* [Required action]:
From the listing below, retype exactly the line holding "apply Z.mod_small; lia.", the line holding "assert (Z.log2 x", and the lines between them; skip everything else.

[Opening Material for this exercise section]

(* ===== verification/Raw.v ===== *)
(** * Packed sizes and variable-length integers

    [fc/io/raw.hpp]: the encoding of lengths ([unsigned_int], seven bits per
    byte, least significant first), of strings, and the packed sizes the
    [validate] functions bound.  A memo is represented by its packed bytes. *)
From S2P Require Import Prelude Safe.

Definition MAX_ARRAY_ALLOC_SIZE : Z := 10485760.

(** [pack( s, unsigned_int )]: [fuel] bounds the bytes written; a 64-bit value
    needs at most ten. *)
Fixpoint pack_unsigned_int_loop (fuel : nat) (val : Z) : list Z :=
  match fuel with
  | O => []
  | S fuel =>
      let b := Z.land val 127 in
      let val' := Z.shiftr val 7 in
      Z.lor b (Z.shiftl (if 0 <? val' then 1 else 0) 7)
        :: (if val' =? 0 then [] else pack_unsigned_int_loop fuel val')
  end.
Definition pack_unsigned_int (v : Z) : list Z := pack_unsigned_int_loop 10 v.

(** [unpack( s, unsigned_int )]: [v] is the value read so far, [by] the shift. *)
Fixpoint unpack_unsigned_int_loop (v by_ : Z) (s : list Z) : result (Z * list Z) :=
  match s with
  | [] => Err assert_exception
  | b :: s' =>
      if (64 <=? by_) || ((by_ =? 63) && (1 <? b)) then Err overflow_exception
      else
        let v' := Z.lor v (u64 (Z.shiftl (Z.land b 127) by_)) in
        if Z.land b 128 =? 0 then Ok (v', s') else unpack_unsigned_int_loop v' (by_ + 7) s'
  end.
Definition unpack_unsigned_int (s : list Z) : result (Z * list Z) := unpack_unsigned_int_loop 0 0 s.

(** Strings and [vector<char>]: the length, then the bytes.  [_max_depth] is what
    is left of the nesting depth, [FC_PACK_MAX_DEPTH] (1000) at the outermost value. *)
Definition pack_bytes (_max_depth : Z) (value : list Z) : result (list Z) :=
  _ ← FC_ASSERT (0 <? _max_depth);
  Ok (pack_unsigned_int (Z.of_nat (length value)) ++ value).

Definition unpack_bytes (_max_depth : Z) (s : list Z) : result (list Z * list Z) :=
  _ ← FC_ASSERT (0 <? _max_depth);
  '(size, s') ← unpack_unsigned_int s;
  _ ← FC_ASSERT (size <? MAX_ARRAY_ALLOC_SIZE);
  if Z.of_nat (length s') <? size then Err assert_exception
  else Ok (take (Z.to_nat size) s', drop (Z.to_nat size) s').

(** [pack_size] of a string, of a memo and of an optional memo. *)
Definition pack_size_string (s : string) : Z :=
  Z.of_nat (length (pack_unsigned_int (Z.of_nat (String.length s)))) + Z.of_nat (String.length s).
Definition pack_size_memo (m : string) : Z := Z.of_nat (String.length m).
Definition pack_size_opt_memo (m : option string) : Z :=
  match m with Some m => 1 + pack_size_memo m | None => 1 end.

(** ** Lemmas *)
Lemma lor_shiftl_add acc x k :
  0 ≤ k → 0 ≤ acc < 2 ^ k → Z.lor acc (Z.shiftl x k) = acc + x * 2 ^ k.
Proof.
  intros Hk Hacc. assert (Z.land acc (Z.shiftl x k) = 0) as Hl.
  { apply Z.bits_inj'. intros n Hn. rewrite Z.land_spec, Z.bits_0.
    destruct (Z.lt_ge_cases n k).
    - rewrite Z.shiftl_spec_low by done. apply andb_false_r.
    - destruct (Z.eq_dec acc 0) as [->|]; [by rewrite Z.bits_0|].
      assert (Z.log2 acc < k) by (apply Z.log2_lt_pow2; lia).
      by rewrite (Z.bits_above_log2 acc) by lia. }
  rewrite <-(Z.shiftl_mul_pow2 x k) by done. rewrite Z.add_nocarry_lxor by done. symmetry. by apply Z.lxor_lor.
Qed.

Lemma land_127 v : Z.land v 127 = v `mod` 128.
Proof. by apply (Z.land_ones v 7). Qed.

Lemma byte_value v (more : bool) :
  0 ≤ v → Z.lor (Z.land v 127) (Z.shiftl (if more then 1 else 0) 7) = v `mod` 128 + (if more then 128 else 0).
Proof.
  intros Hv. rewrite land_127. pose proof (Z.mod_pos_bound v 128 ltac:(lia)).
  rewrite lor_shiftl_add by lia. destruct more; lia.
Qed.

(** A byte with its continuation bit, taken apart again. *)
Lemma byte_parts x (more : bool) :
  0 ≤ x < 128 →
  Z.land (x + (if more then 128 else 0)) 127 = x ∧
  (Z.land (x + (if more then 128 else 0)) 128 =? 0) = negb more.
Proof.
  intros Hx. split.
  - rewrite land_127. destruct more; [|rewrite Z.add_0_r; by apply Z.mod_small].
    pose proof (Z.mod_add x 1 128 ltac:(done)) as E. rewrite Z.mul_1_l in E. rewrite E.
    apply Z.mod_small; lia.
  - replace (x + (if more then 128 else 0)) with (Z.lor x (Z.shiftl (if more then 1 else 0) 7))
      by (rewrite lor_shiftl_add by lia; destruct more; lia).
    change 128 with (Z.shiftl 1 7). rewrite Z.land_lor_distr_l, <-Z.shiftl_land.
    assert (Z.land x (Z.shiftl 1 7) = 0) as ->.
    { apply Z.bits_inj'. intros n Hn. rewrite Z.land_spec, Z.bits_0.
      destruct (Z.lt_ge_cases n 7); [rewrite Z.shiftl_spec_low by done; apply andb_false_r|].
      destruct (Z.eq_dec x 0) as [->|]; [by rewrite Z.bits_0|].
      assert (Z.log2 x < 7) by (apply Z.log2_lt_pow2; lia).
      by rewrite (Z.bits_above_log2 x) by lia. }
    by destruct more.
Qed.

Lemma unpack_pack_loop fuel val v k rest :
  0 ≤ k → 7 * k < 64 → 0 ≤ v < 2 ^ (7 * k) → 0 ≤ val → val * 2 ^ (7 * k) < 2 ^ 64 →
  val < 2 ^ (7 * Z.of_nat fuel) →  (0 < fuel)%nat →
  unpack_unsigned_int_loop v (7 * k) (pack_unsigned_int_loop fuel val ++ rest)
  = Ok (v + val * 2 ^ (7 * k), rest).
Proof.
  revert val v k. induction fuel as [|fuel IH]; intros val v k Hk Hk64 Hv Hval Hval64 Hfuel Hpos; [lia|].
  cbn [pack_unsigned_int_loop]. rewrite byte_value by done. rewrite Z.shiftr_div_pow2 by lia.
  change (2 ^ 7) with 128.
  set (q := val `div` 128). set (r := val `mod` 128).
  assert (0 ≤ r < 128) as Hr by (apply Z.mod_pos_bound; lia).
  assert (val = 128 * q + r) as Hqr by (apply Z.div_mod; lia).
  assert (0 ≤ q) as Hq by (apply Z.div_pos; lia).
  assert (0 < 2 ^ (7 * k)) as Hp by (apply Z.pow_pos_nonneg; lia).
  destruct (byte_parts r (0 <? q) Hr) as [Hlow Hhigh].
  cbn [app unpack_unsigned_int_loop]. rewrite Hlow, Hhigh.
  assert ((64 <=? 7 * k) || ((7 * k =? 63) && (1 <? r + (if 0 <? q then 128 else 0))) = false) as ->.
  { apply orb_false_iff. split; [lia|]. apply andb_false_iff.
    destruct (Z.eqb_spec (7 * k) 63) as [E|]; [right|by left]. rewrite E in Hval64.
    change (2 ^ 64) with (2 * 2 ^ 63) in Hval64.
    assert (val < 2) by lia. apply Z.ltb_ge. destruct (Z.ltb_spec 0 q); lia. }
  assert (Z.lor v (u64 (Z.shiftl r (7 * k))) = v + r * 2 ^ (7 * k)) as ->.
  { unfold u64. rewrite Z.shiftl_mul_pow2 by lia. rewrite Z.mod_small.
    - rewrite <-Z.shiftl_mul_pow2 by lia. rewrite lor_shiftl_add by lia. by rewrite Z.shiftl_mul_pow2 by lia.
    - change uint64_mod with (2 ^ 64). nia. }
  destruct (Z.ltb_spec 0 q) as [Hq0|Hq0]; cbn [negb]; destruct (Z.eqb_spec q 0); [lia| | |lia].
  -
    assert (2 ^ (7 * (k + 1)) = 2 ^ (7 * k) * 128) as Hpow
      by (replace (7 * (k + 1)) with (7 * k + 7) by lia; rewrite Z.pow_add_r by lia; lia).
    replace (7 * k + 7) with (7 * (k + 1)) by lia.
    assert (7 * k < 57) as Hk57.
    { destruct (Z.lt_ge_cases (7 * k) 57) as [|Hge]; [done|].
      assert (2 ^ 57 ≤ 2 ^ (7 * k)) by (apply Z.pow_le_mono_r; lia).
      assert (2 ^ 64 = 2 ^ 57 * 128) by done. nia. }
    assert (2 ^ (7 * Z.of_nat (S fuel)) = 2 ^ (7 * Z.of_nat fuel) * 128) as Efuel
      by (replace (7 * Z.of_nat (S fuel)) with (7 * Z.of_nat fuel + 7) by lia; rewrite Z.pow_add_r by lia; lia).
    assert (fuel ≠ 0%nat) by (intros ->; change (2 ^ (7 * Z.of_nat 1)) with 128 in Hfuel; lia).
    rewrite IH; rewrite ?Hpow; try lia; try nia. f_equal. f_equal. nia.
  - assert (q = 0) as Hq00 by lia. f_equal. f_equal. nia.
Qed.

Lemma unpack_pack_unsigned_int v rest :
  0 ≤ v < uint64_mod → unpack_unsigned_int (pack_unsigned_int v ++ rest) = Ok (v, rest).
Proof.
  intros Hv. unfold unpack_unsigned_int, pack_unsigned_int. unfold uint64_mod in Hv.
  change 0 with (7 * 0) at 2.
  rewrite unpack_pack_loop; change (2 ^ (7 * 0)) with 1; change (2 ^ 64) with 18446744073709551616;
    change (2 ^ (7 * Z.of_nat 10)) with 1180591620717411303424; try lia.
  f_equal. f_equal. lia.
Qed.

(** ** Properties of the encoding *)

(** C25. Byte strings survive the wire: wherever the nesting depth lets them be packed,
    unpacking what was packed gives back the bytes and leaves the rest of the
    stream untouched, for every length below the allocation limit of the decoder;
    with no depth left neither direction goes through. *)
Theorem unpack_pack_bytes depth depth' value rest
  (Hl : Z.of_nat (length value) < MAX_ARRAY_ALLOC_SIZE) :
  (0 < depth → 0 < depth' →
    ∃ packed, pack_bytes depth value = Ok packed ∧ unpack_bytes depth' (packed ++ rest) = Ok (value, rest)) ∧
  (depth ≤ 0 → pack_bytes depth value = Err assert_exception ∧ unpack_bytes depth rest = Err assert_exception).
Proof.
  split.
  - intros H H'. unfold pack_bytes, unpack_bytes.
    rewrite (proj2 (Z.ltb_lt 0 depth) H), (proj2 (Z.ltb_lt 0 depth') H'). eexists. split; [done|].
    cbn [FC_ASSERT GRAPHENE_ASSERT mbind result_bind]. rewrite <-app_assoc.
    rewrite unpack_pack_unsigned_int by (unfold MAX_ARRAY_ALLOC_SIZE, uint64_mod in *; lia).
    cbn [mbind result_bind]. rewrite (proj2 (Z.ltb_lt _ _) Hl). cbn [FC_ASSERT GRAPHENE_ASSERT mbind result_bind].
    rewrite length_app. destruct (Z.ltb_spec (Z.of_nat (length value + length rest)) (Z.of_nat (length value))); [lia|].
    by rewrite Nat2Z.id, take_app_length, drop_app_length.
  - intros H. unfold pack_bytes, unpack_bytes. by rewrite (proj2 (Z.ltb_ge 0 depth) H).
Qed.

Lemma unpack_pack_bytes_witness :
  ∃ packed, pack_bytes 1 (replicate 300 65) = Ok packed ∧ unpack_bytes 1000 (packed ++ [1; 2; 3]) = Ok (replicate 300 65, [1; 2; 3]).
Proof. apply (unpack_pack_bytes 1 1000 (replicate 300 65) [1; 2; 3]); [vm_compute; reflexivity|lia|lia]. Defined.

[Closing Material for this exercise section]

* [Completed task]:
    apply Z.mod_small; lia.
  - replace (x + (if more then 128 else 0)) with (Z.lor x (Z.shiftl (if more then 1 else 0) 7))
      by (rewrite lor_shiftl_add by lia; destruct more; lia).
    change 128 with (Z.shiftl 1 7). rewrite Z.land_lor_distr_l, <-Z.shiftl_land.
    assert (Z.land x (Z.shiftl 1 7) = 0) as ->.
    { apply Z.bits_inj'. intros n Hn. rewrite Z.land_spec, Z.bits_0.
      destruct (Z.lt_ge_cases n 7); [rewrite Z.shiftl_spec_low by done; apply andb_false_r|].
      destruct (Z.eq_dec x 0) as [->|]; [by rewrite Z.bits_0|].
      assert (Z.log2 x < 7) by (apply Z.log2_lt_pow2; lia).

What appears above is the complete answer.